#### [REQUIRED ACTION]
Return, exactly and in full, the lines of the records below starting at the one with "else if bool_decide" and ending at the one with "else if decide (cfack_status", and no other lines.

#### [DATA SUPPLIED]

Definition tunnel_request (c : ConnState) (r1 : EIBnet_TunnelRequest) : conn_result :=
  let ack status :=
    p ← TunnelACK_ToPacket (mkTunnelACK (treq_channel r1) (treq_seqno r1) status);
    Ret (SO_Send p (cs_daddr c)) in
  if decide (rno c = Z.land (treq_seqno r1 + 1) 0xff) then a ← ack 0; Ret (c, [a])
  else if decide (rno c <> treq_seqno r1) then Ret (c, [])
  else
    '(c, o, status) ←
      (if decide (cs_type c = CT_STANDARD) then
         l ← CEMI_to_L_Data (treq_CEMI r1);
         match l with
         | Some l =>
             code ← at_ (treq_CEMI r1) 0;
             c ← (if decide (code = 0x11) then x ← L_Data_ToCEMI 0x2E l; Ret (cs_put c x) else Ret c);
             let l := if decide (source l = 0) then with_source l (cs_addr c) else l in
             Ret (c, if bool_decide (code = 0x11) || bool_decide (code = 0x29)
                     then [SO_recv (cs_id c) l] else [], 0)
         | None => Ret (c, [], 0x29)
         end
       else Ret (c, [], 0x29));
    a ← ack status;
    Ret (set_seqs c (sno c) (u8 (rno c + 1)), o ++ [a]).

(** The part that [tunnel_response] and [config_response] have in common once the
    acknowledgement is accepted. *)
Definition cs_acked (c : ConnState) : conn_result :=
  c ← cs_get (set_seqs c (u8 (sno c + 1)) (rno c));
  let c := set_cretries c 0 false in
  match cs_out c with
  | _ :: _ => Ret (cs_trigger c, [])
  | [] =>
      if do_send_next c then Ret (set_do_send_next c false, [SO_send_Next (cs_id c)])
      else Ret (c, [])
  end.

Definition tunnel_response (c : ConnState) (r1 : EIBnet_TunnelACK) : conn_result :=
  if decide (sno c <> tack_seqno r1) then Ret (c, [])
  else if decide (tack_status r1 <> 0) then Ret (c, [])
  else if decide (cs_retries c = 0) then Ret (c, [])
  else if bool_decide (cs_type c <> CT_STANDARD) && bool_decide (cs_type c <> CT_BUSMONITOR)
  then Ret (c, [])
  else cs_acked c.

Definition config_response (c : ConnState) (r1 : EIBnet_ConfigACK) : conn_result :=
  if decide (sno c <> cfack_seqno r1) then Ret (c, [])
  else if decide (cfack_status r1 <> 0) then Ret (c, [])
  else if decide (cs_retries c = 0) then Ret (c, [])
  else if decide (cs_type c <> CT_CONFIG) then Ret (c, [])
  else cs_acked c.

(** The answer to a property read: only property 0 of object 0 exists. *)
Definition config_answer (cemi : CArray) : outcome CArray :=
  c1 ← at_ cemi 1; c2 ← at_ cemi 2; objno ← at_ cemi 3; prop ← at_ cemi 4;
  c5 ← at_ cemi 5; c6 ← at_ cemi 6;
  let obj := Z.lor (c1 ≪ 8) c2 in
  let count := Z.land (c5 ≫ 4) 0x0f in
  let start := Z.lor (Z.land c5 0x0f) c6 in
  let known := bool_decide (obj = 0) && bool_decide (objno = 0) && bool_decide (prop = 0) in
  let res := if known then [0; 0] else [0] in
  let start := if known then 0 else start in
  let count := if known then count else 0 in
  r ← put (resize [] (6 + size res)) 0 0xFB;
  r ← put r 1 (Z.land (obj ≫ 8) 0xff);
  r ← put r 2 (Z.land obj 0xff);
  r ← put r 3 objno;
  r ← put r 4 prop;
  r ← put r 5 (Z.lor (Z.land count 0x0f ≪ 4) (start ≫ 8));
  r ← put r 6 (Z.land start 0xff);
  setpart_all r res 7.

Definition config_request (c : ConnState) (r1 : EIBnet_ConfigRequest) : conn_result :=
  let ack status :=
    p ← ConfigACK_ToPacket (mkConfigACK (cfreq_channel r1) (cfreq_seqno r1) status);
    Ret (SO_Send p (cs_daddr c)) in
  if decide (rno c = Z.land (cfreq_seqno r1 + 1) 0xff) then a ← ack 0; Ret (c, [a])
  else if decide (rno c <> cfreq_seqno r1) then Ret (c, [])
  else
    '(c, status) ←
      (if bool_decide (cs_type c = CT_CONFIG) && bool_decide (1 < size (cfreq_CEMI r1))%nat then
         code ← at_ (cfreq_CEMI r1) 0;
         if bool_decide (code = 0xFC) && bool_decide (size (cfreq_CEMI r1) = 7%nat)
         then x ← config_answer (cfreq_CEMI r1); Ret (cs_put c x, E_NO_ERROR)
         else Ret (c, E_DATA_CONNECTION)
       else Ret (c, E_TUNNELING_LAYER));
    a ← ack status;
    Ret (set_seqs c (sno c) (u8 (rno c + 1)), [a]).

#### [SOLUTION BELOW]
  else if bool_decide (cs_type c <> CT_STANDARD) && bool_decide (cs_type c <> CT_BUSMONITOR)
  then Ret (c, [])
  else cs_acked c.

Definition config_response (c : ConnState) (r1 : EIBnet_ConfigACK) : conn_result :=
  if decide (sno c <> cfack_seqno r1) then Ret (c, [])
  else if decide (cfack_status r1 <> 0) then Ret (c, [])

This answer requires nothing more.